### Task item
Below are some records. Return exactly the lines from the one containing "sp_insert_credential : cred_write" through the one containing "fernet_open : string → res exn unit;", both included, and only those.
** Opening Data for processing block **
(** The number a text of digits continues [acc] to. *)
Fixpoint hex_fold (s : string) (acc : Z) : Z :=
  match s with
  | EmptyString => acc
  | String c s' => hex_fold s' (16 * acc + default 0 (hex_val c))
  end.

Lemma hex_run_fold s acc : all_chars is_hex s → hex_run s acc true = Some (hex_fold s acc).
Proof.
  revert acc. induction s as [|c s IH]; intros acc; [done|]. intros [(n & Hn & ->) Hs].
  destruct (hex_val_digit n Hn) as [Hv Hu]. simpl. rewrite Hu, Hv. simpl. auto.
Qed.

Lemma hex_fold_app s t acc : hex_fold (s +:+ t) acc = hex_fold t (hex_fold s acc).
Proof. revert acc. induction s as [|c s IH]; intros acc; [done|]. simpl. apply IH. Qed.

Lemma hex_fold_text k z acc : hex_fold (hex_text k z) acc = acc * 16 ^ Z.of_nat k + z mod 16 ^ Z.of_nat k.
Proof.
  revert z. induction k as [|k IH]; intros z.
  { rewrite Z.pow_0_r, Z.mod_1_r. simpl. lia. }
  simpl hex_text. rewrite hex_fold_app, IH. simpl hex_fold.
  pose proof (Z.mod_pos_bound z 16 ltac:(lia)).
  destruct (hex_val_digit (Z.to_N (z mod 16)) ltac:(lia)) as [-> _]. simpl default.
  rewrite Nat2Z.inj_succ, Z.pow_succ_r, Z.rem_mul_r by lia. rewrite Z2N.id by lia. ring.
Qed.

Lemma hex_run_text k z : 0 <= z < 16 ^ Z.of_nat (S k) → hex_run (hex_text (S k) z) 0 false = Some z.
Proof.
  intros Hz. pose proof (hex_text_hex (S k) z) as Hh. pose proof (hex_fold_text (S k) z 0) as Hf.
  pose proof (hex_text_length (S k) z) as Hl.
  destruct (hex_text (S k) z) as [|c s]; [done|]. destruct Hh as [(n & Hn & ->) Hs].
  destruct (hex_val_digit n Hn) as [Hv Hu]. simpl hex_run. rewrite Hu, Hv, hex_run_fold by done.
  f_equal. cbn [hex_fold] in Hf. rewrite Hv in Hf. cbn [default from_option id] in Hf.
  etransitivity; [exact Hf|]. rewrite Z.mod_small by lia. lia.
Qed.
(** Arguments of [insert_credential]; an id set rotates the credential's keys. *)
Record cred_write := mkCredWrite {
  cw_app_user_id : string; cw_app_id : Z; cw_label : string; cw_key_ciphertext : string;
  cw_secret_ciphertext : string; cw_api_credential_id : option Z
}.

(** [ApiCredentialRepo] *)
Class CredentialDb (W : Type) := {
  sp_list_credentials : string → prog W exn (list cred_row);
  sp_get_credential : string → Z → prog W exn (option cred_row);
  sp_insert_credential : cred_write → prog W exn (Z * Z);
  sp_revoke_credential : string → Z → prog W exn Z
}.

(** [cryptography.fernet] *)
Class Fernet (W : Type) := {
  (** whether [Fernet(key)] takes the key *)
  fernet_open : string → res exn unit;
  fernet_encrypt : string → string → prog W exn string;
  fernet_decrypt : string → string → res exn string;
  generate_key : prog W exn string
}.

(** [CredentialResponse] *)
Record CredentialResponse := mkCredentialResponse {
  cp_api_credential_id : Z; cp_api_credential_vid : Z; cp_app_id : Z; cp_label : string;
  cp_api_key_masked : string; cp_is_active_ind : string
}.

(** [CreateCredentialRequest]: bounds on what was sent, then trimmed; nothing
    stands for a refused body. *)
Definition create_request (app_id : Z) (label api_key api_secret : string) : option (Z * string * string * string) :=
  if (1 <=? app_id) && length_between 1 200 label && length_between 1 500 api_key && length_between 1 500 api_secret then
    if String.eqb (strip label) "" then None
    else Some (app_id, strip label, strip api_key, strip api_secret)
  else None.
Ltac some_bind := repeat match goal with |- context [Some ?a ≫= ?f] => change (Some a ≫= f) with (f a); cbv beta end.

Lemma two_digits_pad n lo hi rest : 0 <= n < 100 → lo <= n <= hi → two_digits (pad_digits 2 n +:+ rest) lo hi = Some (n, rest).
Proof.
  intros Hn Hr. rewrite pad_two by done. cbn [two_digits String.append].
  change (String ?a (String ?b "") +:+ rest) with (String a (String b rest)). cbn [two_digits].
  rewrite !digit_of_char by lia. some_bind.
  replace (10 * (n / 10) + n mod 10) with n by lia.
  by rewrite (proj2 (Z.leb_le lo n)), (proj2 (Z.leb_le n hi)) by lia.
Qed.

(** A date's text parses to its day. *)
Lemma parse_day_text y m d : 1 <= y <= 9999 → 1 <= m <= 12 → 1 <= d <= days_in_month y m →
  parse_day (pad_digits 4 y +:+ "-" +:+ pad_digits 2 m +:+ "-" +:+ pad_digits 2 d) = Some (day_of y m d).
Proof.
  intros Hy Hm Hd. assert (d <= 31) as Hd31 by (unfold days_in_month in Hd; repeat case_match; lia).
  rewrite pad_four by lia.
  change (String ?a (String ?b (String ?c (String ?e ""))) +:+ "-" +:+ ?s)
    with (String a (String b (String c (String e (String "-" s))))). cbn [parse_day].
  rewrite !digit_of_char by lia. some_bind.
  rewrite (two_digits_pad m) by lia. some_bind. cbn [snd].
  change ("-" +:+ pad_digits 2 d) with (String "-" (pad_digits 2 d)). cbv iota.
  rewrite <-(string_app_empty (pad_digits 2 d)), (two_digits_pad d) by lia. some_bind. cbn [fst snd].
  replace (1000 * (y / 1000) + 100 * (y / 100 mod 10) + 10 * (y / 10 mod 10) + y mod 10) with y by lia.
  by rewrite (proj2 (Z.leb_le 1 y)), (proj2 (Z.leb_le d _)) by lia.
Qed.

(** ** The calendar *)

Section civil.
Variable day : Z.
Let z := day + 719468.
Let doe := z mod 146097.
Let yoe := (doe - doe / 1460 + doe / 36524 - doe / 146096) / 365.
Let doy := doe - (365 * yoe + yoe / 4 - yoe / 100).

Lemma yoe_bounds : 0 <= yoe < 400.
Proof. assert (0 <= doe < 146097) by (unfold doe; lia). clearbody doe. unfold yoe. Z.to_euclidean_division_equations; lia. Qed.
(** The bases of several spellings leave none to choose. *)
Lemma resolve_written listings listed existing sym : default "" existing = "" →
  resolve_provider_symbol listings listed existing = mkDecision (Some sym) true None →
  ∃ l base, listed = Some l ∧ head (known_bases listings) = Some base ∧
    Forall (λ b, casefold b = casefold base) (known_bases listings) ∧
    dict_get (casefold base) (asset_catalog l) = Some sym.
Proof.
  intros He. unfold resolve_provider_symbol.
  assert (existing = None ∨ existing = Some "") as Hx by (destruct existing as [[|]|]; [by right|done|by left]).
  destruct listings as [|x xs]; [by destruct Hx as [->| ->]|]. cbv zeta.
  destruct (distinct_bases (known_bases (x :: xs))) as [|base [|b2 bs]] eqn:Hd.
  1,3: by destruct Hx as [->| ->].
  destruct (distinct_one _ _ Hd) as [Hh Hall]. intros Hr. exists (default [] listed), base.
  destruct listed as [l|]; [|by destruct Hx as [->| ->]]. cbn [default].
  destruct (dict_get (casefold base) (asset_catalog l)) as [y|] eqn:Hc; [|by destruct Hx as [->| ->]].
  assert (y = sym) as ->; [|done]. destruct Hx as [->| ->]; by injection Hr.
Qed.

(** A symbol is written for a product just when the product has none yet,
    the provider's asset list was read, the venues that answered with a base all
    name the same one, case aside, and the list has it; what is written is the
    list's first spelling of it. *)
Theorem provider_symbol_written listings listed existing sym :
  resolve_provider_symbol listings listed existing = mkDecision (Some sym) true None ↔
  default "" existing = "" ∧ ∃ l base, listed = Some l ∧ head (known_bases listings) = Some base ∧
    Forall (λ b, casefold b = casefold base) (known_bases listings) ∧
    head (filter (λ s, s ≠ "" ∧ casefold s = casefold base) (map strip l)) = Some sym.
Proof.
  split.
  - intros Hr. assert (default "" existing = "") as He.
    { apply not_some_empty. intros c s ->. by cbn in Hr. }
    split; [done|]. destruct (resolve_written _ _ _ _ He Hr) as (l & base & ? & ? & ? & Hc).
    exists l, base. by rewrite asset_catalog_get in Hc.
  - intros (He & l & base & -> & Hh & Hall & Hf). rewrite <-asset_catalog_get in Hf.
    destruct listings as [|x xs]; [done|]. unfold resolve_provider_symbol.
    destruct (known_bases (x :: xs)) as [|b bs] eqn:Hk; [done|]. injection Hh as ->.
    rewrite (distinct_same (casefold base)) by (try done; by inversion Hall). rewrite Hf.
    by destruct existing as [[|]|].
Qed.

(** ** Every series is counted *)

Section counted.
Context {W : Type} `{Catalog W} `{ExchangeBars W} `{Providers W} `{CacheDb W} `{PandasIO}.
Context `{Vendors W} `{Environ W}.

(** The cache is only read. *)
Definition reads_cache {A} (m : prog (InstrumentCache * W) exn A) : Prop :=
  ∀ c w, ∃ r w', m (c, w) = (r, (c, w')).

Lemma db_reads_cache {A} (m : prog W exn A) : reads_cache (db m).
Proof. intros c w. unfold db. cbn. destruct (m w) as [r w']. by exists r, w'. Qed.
** Closing Data for processing block **
### Result of the task
  sp_insert_credential : cred_write → prog W exn (Z * Z);
  sp_revoke_credential : string → Z → prog W exn Z
}.

(** [cryptography.fernet] *)
Class Fernet (W : Type) := {
  (** whether [Fernet(key)] takes the key *)
  fernet_open : string → res exn unit;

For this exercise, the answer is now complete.